What needs to be done: Restate all entries exactly.

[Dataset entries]
┏━━

Class XdrLaws `{XdrLib} : Prop := {
  int32_ok : codec_ok xdr_int32_t;
  int32_fits : forall z, fits xdr_int32_t z = is_i32 z;
  int32_size : forall z, fits xdr_int32_t z = true -> length (put xdr_int32_t z) = 4%nat;
  uint32_ok : codec_ok xdr_uint32_t;
  uint32_fits : forall z, fits xdr_uint32_t z = is_u32 z;
  uint32_size : forall z, fits xdr_uint32_t z = true -> length (put xdr_uint32_t z) = 4%nat;
  int64_ok : codec_ok xdr_int64_t;
  int64_fits : forall z, fits xdr_int64_t z = is_i64 z;
  int64_size : forall z, fits xdr_int64_t z = true -> length (put xdr_int64_t z) = 8%nat;
  uint64_ok : codec_ok xdr_uint64_t;
  uint64_fits : forall z, fits xdr_uint64_t z = is_u64 z;
  uint64_size : forall z, fits xdr_uint64_t z = true -> length (put xdr_uint64_t z) = 8%nat;
  double_ok : codec_ok xdr_double;
  double_fits : forall z, fits xdr_double z = is_u64 z;
  double_size : forall z, fits xdr_double z = true -> length (put xdr_double z) = 8%nat;
  opaque_ok : forall n, codec_ok (xdr_opaque n);
  opaque_fits : forall n s, fits (xdr_opaque n) s = (length s =? n)%nat && forallb is_byte s;
  opaque_size : forall n s, fits (xdr_opaque n) s = true -> length (put (xdr_opaque n) s) = round4 n;
  bytes_ok : forall max, codec_ok (xdr_bytes max);
  bytes_fits : forall max s, 0 <= max <= UINT32_MAX ->
    fits (xdr_bytes max) s = (Z.of_nat (length s) <=? max) && forallb is_byte s;
  bytes_size : forall max s, fits (xdr_bytes max) s = true ->
    length (put (xdr_bytes max) s) = (4 + round4 (length s))%nat;
  string_ok : codec_ok xdr_wrapstring;
  string_fits : forall s, fits xdr_wrapstring s = (Z.of_nat (length s) <=? UINT32_MAX) && is_text s;
  string_size : forall s, fits xdr_wrapstring s = true -> length (put xdr_wrapstring s) = (4 + round4 (length s))%nat;
  array_ok : forall A max (c : codec A), codec_ok c -> codec_ok (xdr_array max c);
  array_fits : forall A max (c : codec A) l, 0 <= max <= UINT32_MAX ->
    fits (xdr_array max c) l = (Z.of_nat (length l) <=? max) && forallb (fits c) l;
  array_size : forall A max (c : codec A) l, fits (xdr_array max c) l = true ->
    length (put (xdr_array max c) l) = (4 + sum_list_with (fun a => length (put c a)) l)%nat
}.

(** ** Structs field by field

    [struct (fields mk <+> c1 @ f1 <+> c2 @ f2)] is the C function that calls [c1] on
    the field [f1], then [c2] on [f2], and returns FALSE at the first that fails. *)
Record builder (R A : Type) : Type := mk_builder {
  bput : R -> list Z;
  bget : list Z -> option (A * list Z);
  bfits : R -> bool;
  bval : R -> A
}.
Arguments mk_builder {R A}.
Arguments bput {R A}.
Arguments bget {R A}.
Arguments bfits {R A}.
Arguments bval {R A}.

Definition fields {R A} (a : A) : builder R A :=
  mk_builder (fun _ => []) (fun s => Some (a, s)) (fun _ => true) (fun _ => a).

Definition with_field {R A B} (b : builder R (A -> B)) (c : codec A) (f : R -> A) : builder R B :=
  mk_builder (fun r => bput b r ++ put c (f r))
    (fun s => match bget b s with
              | None => None
              | Some (g, s) => match get c s with None => None | Some (a, s) => Some (g a, s) end
              end)
    (fun r => bfits b r && fits c (f r))
    (fun r => bval b r (f r)).

Notation "b '<+>' c '@' f" := (with_field b c f) (at level 50, c at level 9, f at level 9, left associativity) : lava_scope.

Definition struct {R} (b : builder R R) : codec R := mk_codec (bput b) (bget b) (bfits b).

Record builder_ok {R A} (b : builder R A) : Prop := mk_builder_ok {
  bo_get : forall r rest, bfits b r = true -> bget b (bput b r ++ rest) = Some (bval b r, rest);
  bo_cut : forall r p q, bfits b r = true -> bput b r = p ++ q -> q <> [] -> bget b p = None
}.

Lemma fields_ok {R A} (a : A) : builder_ok (@fields R A a).
Proof. split; [done|]. intros r p q _ H Hq. by apply eq_sym, app_eq_nil in H as [_ ->]. Qed.

Lemma field_ok {R A B} (b : builder R (A -> B)) (c : codec A) f :
  builder_ok b -> codec_ok c -> builder_ok (b <+> c @ f).
Proof.
  intros [B1 B2] [C1 C2]. split; cbn.
  - intros r rest [H1 H2]%andb_prop. by rewrite <- app_assoc, B1, C1.
  - intros r p q [H1 H2]%andb_prop Hpq Hq. apply app_eq_inv in Hpq as [(k & Hk & ->)|(k & -> & Hk)].
    + destruct k as [|z k].
      * rewrite app_nil_r in Hk. rewrite <- (app_nil_r p), <- Hk, B1 by done.
        by rewrite (C2 (f r) [] (put c (f r))).
      * by rewrite (B2 r p (z :: k)).
    + rewrite B1 by done. by rewrite (C2 (f r) k q).
Qed.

┗━━

Written response:
Class XdrLaws `{XdrLib} : Prop := {
  int32_ok : codec_ok xdr_int32_t;
  int32_fits : forall z, fits xdr_int32_t z = is_i32 z;
  int32_size : forall z, fits xdr_int32_t z = true -> length (put xdr_int32_t z) = 4%nat;
  uint32_ok : codec_ok xdr_uint32_t;
  uint32_fits : forall z, fits xdr_uint32_t z = is_u32 z;
  uint32_size : forall z, fits xdr_uint32_t z = true -> length (put xdr_uint32_t z) = 4%nat;
  int64_ok : codec_ok xdr_int64_t;
  int64_fits : forall z, fits xdr_int64_t z = is_i64 z;
  int64_size : forall z, fits xdr_int64_t z = true -> length (put xdr_int64_t z) = 8%nat;
  uint64_ok : codec_ok xdr_uint64_t;
  uint64_fits : forall z, fits xdr_uint64_t z = is_u64 z;
  uint64_size : forall z, fits xdr_uint64_t z = true -> length (put xdr_uint64_t z) = 8%nat;
  double_ok : codec_ok xdr_double;
  double_fits : forall z, fits xdr_double z = is_u64 z;
  double_size : forall z, fits xdr_double z = true -> length (put xdr_double z) = 8%nat;
  opaque_ok : forall n, codec_ok (xdr_opaque n);
  opaque_fits : forall n s, fits (xdr_opaque n) s = (length s =? n)%nat && forallb is_byte s;
  opaque_size : forall n s, fits (xdr_opaque n) s = true -> length (put (xdr_opaque n) s) = round4 n;
  bytes_ok : forall max, codec_ok (xdr_bytes max);
  bytes_fits : forall max s, 0 <= max <= UINT32_MAX ->
    fits (xdr_bytes max) s = (Z.of_nat (length s) <=? max) && forallb is_byte s;
  bytes_size : forall max s, fits (xdr_bytes max) s = true ->
    length (put (xdr_bytes max) s) = (4 + round4 (length s))%nat;
  string_ok : codec_ok xdr_wrapstring;
  string_fits : forall s, fits xdr_wrapstring s = (Z.of_nat (length s) <=? UINT32_MAX) && is_text s;
  string_size : forall s, fits xdr_wrapstring s = true -> length (put xdr_wrapstring s) = (4 + round4 (length s))%nat;
  array_ok : forall A max (c : codec A), codec_ok c -> codec_ok (xdr_array max c);
  array_fits : forall A max (c : codec A) l, 0 <= max <= UINT32_MAX ->
    fits (xdr_array max c) l = (Z.of_nat (length l) <=? max) && forallb (fits c) l;
  array_size : forall A max (c : codec A) l, fits (xdr_array max c) l = true ->
    length (put (xdr_array max c) l) = (4 + sum_list_with (fun a => length (put c a)) l)%nat
}.

(** ** Structs field by field

    [struct (fields mk <+> c1 @ f1 <+> c2 @ f2)] is the C function that calls [c1] on
    the field [f1], then [c2] on [f2], and returns FALSE at the first that fails. *)
Record builder (R A : Type) : Type := mk_builder {
  bput : R -> list Z;
  bget : list Z -> option (A * list Z);
  bfits : R -> bool;
  bval : R -> A
}.
Arguments mk_builder {R A}.
Arguments bput {R A}.
Arguments bget {R A}.
Arguments bfits {R A}.
Arguments bval {R A}.

Definition fields {R A} (a : A) : builder R A :=
  mk_builder (fun _ => []) (fun s => Some (a, s)) (fun _ => true) (fun _ => a).

Definition with_field {R A B} (b : builder R (A -> B)) (c : codec A) (f : R -> A) : builder R B :=
  mk_builder (fun r => bput b r ++ put c (f r))
    (fun s => match bget b s with
              | None => None
              | Some (g, s) => match get c s with None => None | Some (a, s) => Some (g a, s) end
              end)
    (fun r => bfits b r && fits c (f r))
    (fun r => bval b r (f r)).

Notation "b '<+>' c '@' f" := (with_field b c f) (at level 50, c at level 9, f at level 9, left associativity) : lava_scope.

Definition struct {R} (b : builder R R) : codec R := mk_codec (bput b) (bget b) (bfits b).

Record builder_ok {R A} (b : builder R A) : Prop := mk_builder_ok {
  bo_get : forall r rest, bfits b r = true -> bget b (bput b r ++ rest) = Some (bval b r, rest);
  bo_cut : forall r p q, bfits b r = true -> bput b r = p ++ q -> q <> [] -> bget b p = None
}.

Lemma fields_ok {R A} (a : A) : builder_ok (@fields R A a).
Proof. split; [done|]. intros r p q _ H Hq. by apply eq_sym, app_eq_nil in H as [_ ->]. Qed.

Lemma field_ok {R A B} (b : builder R (A -> B)) (c : codec A) f :
  builder_ok b -> codec_ok c -> builder_ok (b <+> c @ f).
Proof.
  intros [B1 B2] [C1 C2]. split; cbn.
  - intros r rest [H1 H2]%andb_prop. by rewrite <- app_assoc, B1, C1.
  - intros r p q [H1 H2]%andb_prop Hpq Hq. apply app_eq_inv in Hpq as [(k & Hk & ->)|(k & -> & Hk)].
    + destruct k as [|z k].
      * rewrite app_nil_r in Hk. rewrite <- (app_nil_r p), <- Hk, B1 by done.
        by rewrite (C2 (f r) [] (put c (f r))).
      * by rewrite (B2 r p (z :: k)).
    + rewrite B1 by done. by rewrite (C2 (f r) k q).
Qed.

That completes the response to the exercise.